Task goal: Copy out the data in full, keeping each line exactly as it reads.

»»

Lemma getitem_short {A} (l : list A) i : length l ≤ i → getitem l i = Raise IndexError.
Proof. unfold getitem. intros H. by rewrite (proj2 (lookup_ge_None l i) H). Qed.

Lemma getitem_at lms i :
  i < length lms → getitem lms i = Ok (landmark_at lms i).
Proof.
  intros H. unfold getitem, landmark_at.
  destruct (lookup_lt_is_Some_2 lms i H) as [x ->]. reflexivity.
Qed.

(** On 21 landmarks or more the extractor succeeds, with these values. *)
Lemma get_finger_states_ok hand :
  21 ≤ length (landmarks hand) →
  get_finger_states hand =
  Ok (<["thumb" := if String.eqb (handedness hand) "Right"
                   then thumb_left_of_joint (landmarks hand)
                   else thumb_right_of_joint (landmarks hand)]>
      (<["index" := tip_above_pip (landmarks hand) INDEX_TIP INDEX_PIP]>
       (<["middle" := tip_above_pip (landmarks hand) MIDDLE_TIP MIDDLE_PIP]>
        (<["ring" := tip_above_pip (landmarks hand) RING_TIP RING_PIP]>
         (<["pinky" := tip_above_pip (landmarks hand) PINKY_TIP PINKY_PIP]> ∅))))).
Proof.
  intros H. unfold get_finger_states, _get_hand_size.
  destruct (String.eqb (handedness hand) "Right");
    repeat (rewrite getitem_at
              by (unfold WRIST, THUMB_TIP, THUMB_IP, INDEX_TIP, INDEX_PIP, MIDDLE_TIP,
                  MIDDLE_PIP, RING_TIP, RING_PIP, PINKY_TIP, PINKY_PIP; lia);
            cbn [mbind result_bind]);
    reflexivity.
Qed.

(** On fewer than 21 landmarks the extractor raises [IndexError]. *)
Lemma get_finger_states_short hand :
  length (landmarks hand) < 21 →
  get_finger_states hand = Raise IndexError.
Proof.
  intros H. unfold get_finger_states, _get_hand_size.
  assert (getitem (landmarks hand) PINKY_TIP = Raise IndexError) as Hp
    by (apply getitem_short; unfold PINKY_TIP; lia).
  rewrite Hp. unfold getitem.
  repeat match goal with
         | |- context [landmarks hand !! ?i] => destruct (landmarks hand !! i)
         | |- context [if ?b then _ else _] => destruct b
         end; reflexivity.
Qed.

End Extraction.

(** ** Malformed hands and the thumb rule *)

Section Hands.

Implicit Types (hand : HandLandmarks) (self : GestureRecognizer).

(** A hand observation that lost its last landmark: 20 points, 160 px
    wide. *)
Definition short_hand : HandLandmarks :=
  sample_hand "Right" 300 0 true true false false 160 20.

(** Two hands 60 px apart.  [labelled_left] carries the raw label "Left",
    its thumb tip 30 px to the left of the joint; [labelled_right] carries
    "Right", its thumb tip 30 px to the right of the joint. *)
Definition labelled_left : HandLandmarks :=
  sample_hand "Left" 300 (-30) true true false false 100 21.
Definition labelled_right : HandLandmarks :=
  sample_hand "Right" 360 30 true true false false 100 21.

(** C5 is violated by the code.  On a hand with fewer than 21 landmarks
    [get_finger_states] raises [IndexError]; nothing between it and the
    caller of [recognize_two_hands] catches the exception, so a frame whose
    single hand is malformed is aborted instead of yielding "no
    candidate". *)
Theorem short_landmark_list_aborts_frame self hand current_time :
  length (landmarks hand) < 21 →
  get_finger_states hand = Raise IndexError
  ∧ recognize_two_hands self [hand] current_time = Raise IndexError.
Proof.
  intros H. split; [by apply get_finger_states_short|].
  unfold recognize_two_hands, _recognize_joined_hands. cbn.
  destruct (bounding_box hand) as [[[x y] w] h].
  rewrite get_finger_states_short by done.
  by destruct (single_hand_min_width self <=? w)%Z.
Qed.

««

Task response:
Lemma getitem_short {A} (l : list A) i : length l ≤ i → getitem l i = Raise IndexError.
Proof. unfold getitem. intros H. by rewrite (proj2 (lookup_ge_None l i) H). Qed.

Lemma getitem_at lms i :
  i < length lms → getitem lms i = Ok (landmark_at lms i).
Proof.
  intros H. unfold getitem, landmark_at.
  destruct (lookup_lt_is_Some_2 lms i H) as [x ->]. reflexivity.
Qed.

(** On 21 landmarks or more the extractor succeeds, with these values. *)
Lemma get_finger_states_ok hand :
  21 ≤ length (landmarks hand) →
  get_finger_states hand =
  Ok (<["thumb" := if String.eqb (handedness hand) "Right"
                   then thumb_left_of_joint (landmarks hand)
                   else thumb_right_of_joint (landmarks hand)]>
      (<["index" := tip_above_pip (landmarks hand) INDEX_TIP INDEX_PIP]>
       (<["middle" := tip_above_pip (landmarks hand) MIDDLE_TIP MIDDLE_PIP]>
        (<["ring" := tip_above_pip (landmarks hand) RING_TIP RING_PIP]>
         (<["pinky" := tip_above_pip (landmarks hand) PINKY_TIP PINKY_PIP]> ∅))))).
Proof.
  intros H. unfold get_finger_states, _get_hand_size.
  destruct (String.eqb (handedness hand) "Right");
    repeat (rewrite getitem_at
              by (unfold WRIST, THUMB_TIP, THUMB_IP, INDEX_TIP, INDEX_PIP, MIDDLE_TIP,
                  MIDDLE_PIP, RING_TIP, RING_PIP, PINKY_TIP, PINKY_PIP; lia);
            cbn [mbind result_bind]);
    reflexivity.
Qed.

(** On fewer than 21 landmarks the extractor raises [IndexError]. *)
Lemma get_finger_states_short hand :
  length (landmarks hand) < 21 →
  get_finger_states hand = Raise IndexError.
Proof.
  intros H. unfold get_finger_states, _get_hand_size.
  assert (getitem (landmarks hand) PINKY_TIP = Raise IndexError) as Hp
    by (apply getitem_short; unfold PINKY_TIP; lia).
  rewrite Hp. unfold getitem.
  repeat match goal with
         | |- context [landmarks hand !! ?i] => destruct (landmarks hand !! i)
         | |- context [if ?b then _ else _] => destruct b
         end; reflexivity.
Qed.

End Extraction.

(** ** Malformed hands and the thumb rule *)

Section Hands.

Implicit Types (hand : HandLandmarks) (self : GestureRecognizer).

(** A hand observation that lost its last landmark: 20 points, 160 px
    wide. *)
Definition short_hand : HandLandmarks :=
  sample_hand "Right" 300 0 true true false false 160 20.

(** Two hands 60 px apart.  [labelled_left] carries the raw label "Left",
    its thumb tip 30 px to the left of the joint; [labelled_right] carries
    "Right", its thumb tip 30 px to the right of the joint. *)
Definition labelled_left : HandLandmarks :=
  sample_hand "Left" 300 (-30) true true false false 100 21.
Definition labelled_right : HandLandmarks :=
  sample_hand "Right" 360 30 true true false false 100 21.

(** C5 is violated by the code.  On a hand with fewer than 21 landmarks
    [get_finger_states] raises [IndexError]; nothing between it and the
    caller of [recognize_two_hands] catches the exception, so a frame whose
    single hand is malformed is aborted instead of yielding "no
    candidate". *)
Theorem short_landmark_list_aborts_frame self hand current_time :
  length (landmarks hand) < 21 →
  get_finger_states hand = Raise IndexError
  ∧ recognize_two_hands self [hand] current_time = Raise IndexError.
Proof.
  intros H. split; [by apply get_finger_states_short|].
  unfold recognize_two_hands, _recognize_joined_hands. cbn.
  destruct (bounding_box hand) as [[[x y] w] h].
  rewrite get_finger_states_short by done.
  by destruct (single_hand_min_width self <=? w)%Z.
Qed.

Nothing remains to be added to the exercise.